▸ **STUDY MATERIAL**
Lemma POST_handled `{Platform} (auth : auth_result) (body : option row)
    (now_company now : string) (s s' : store) (resp : response) :
  POST auth body now_company now s = (resp, s') → handled s s' resp.
Proof.
  unfold POST. destruct auth as [st b|org]; [no_call|].
  destruct (safeParse _ body) as [data|]; [|no_call].
  destruct (absent _ && absent _); [no_call|].
  destruct (bool_decide (toIsoDateString (as_string (data !! "birth_date"))
                         = _)); [no_call|].
  destruct (bool_decide (toIsoDateString
                           (as_string (data !! "last_purchase_date")) = _));
    [no_call|].
  destruct (bool_decide (toIsoTimestamp
                           (as_string (data !! "last_interaction")) = _));
    [no_call|].
  destruct (client_company org data now_company s) as [resolved s1] eqn:Hr.
  unfold client_company in Hr.
  assert (Hco : ∃ evs, log s1 = log s ++ evs
                  ∧ match resolved with
                    | Ok _ => clean evs
                    | Err m =>
                        ∃ pre o, evs = pre ++ [Event Companies o (Some m)]
                                 ∧ clean pre
                    end).
  { destruct (negb _ && negb _) in Hr.
    - by apply resolveCompanyIdFromName_trace in Hr as [_ ?].
    - inversion Hr; subst; clear Hr. exists []. rewrite app_nil_r.
      split; [done|constructor]. }
  destruct Hco as (evs1 & Hl1 & Hres).
  destruct resolved as [cid|m].
  2:{ intros [= <- <-]. destruct Hres as (pre & o & -> & Hpre).
      eexists. split; [exact Hl1|].
      split; [by apply trace_ok_failed|simpl; tauto]. }
  destruct (select_maybeSingle _ _ _ s1) as [existing s2] eqn:H2.
  apply select_maybeSingle_facts in H2 as (_ & _ & _ & _ & Hl2 & _).
  rewrite Hl1, <- app_assoc in Hl2.
  destruct existing as [found|m].
  2:{ intros [= <- <-]. eexists. split; [exact Hl2|].
      split; [by apply trace_ok_failed|simpl; tauto]. }
  simpl in Hl2. clear Hr.
  destruct (truthy (default JNull (found ≫= _))).
  - destruct (update_one _ _ _ _ _ s2) as [res s3] eqn:H3.
    apply update_one_facts in H3 as (_ & _ & Hl3 & _).
    rewrite Hl2, <- app_assoc in Hl3.
    destruct res as [r|m]; intros [= <- <-];
      (eexists; split; [exact Hl3|]).
    + split; [left|done]. simpl. by do 2 apply clean_snoc.
    + split; [|simpl; tauto]. simpl.
      apply trace_ok_failed; [by apply clean_snoc|done].
  - destruct (absent (normalizeText _)).
    + intros [= <- <-]. eexists. split; [exact Hl2|].
      split; [left; by apply clean_snoc|simpl; tauto].
    + destruct (insert_single _ _ _ s2) as [res s3] eqn:H3.
      apply insert_single_facts in H3 as (_ & Hl3 & _).
      rewrite Hl2, <- app_assoc in Hl3.
      destruct res as [r|m]; intros [= <- <-];
        (eexists; split; [exact Hl3|]).
      * split; [left|done]. simpl. by do 2 apply clean_snoc.
      * split; [|simpl; tauto]. simpl.
        apply trace_ok_failed; [by apply clean_snoc|done].
Qed.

▸ **TASK BRIEF**
Set down exactly the lines that begin the records and continue through the line bearing "destruct (absent _"; include both ends.

▸ **RESULT OF THE EXERCISE**
Lemma POST_handled `{Platform} (auth : auth_result) (body : option row)
    (now_company now : string) (s s' : store) (resp : response) :
  POST auth body now_company now s = (resp, s') → handled s s' resp.
Proof.
  unfold POST. destruct auth as [st b|org]; [no_call|].
  destruct (safeParse _ body) as [data|]; [|no_call].
  destruct (absent _ && absent _); [no_call|].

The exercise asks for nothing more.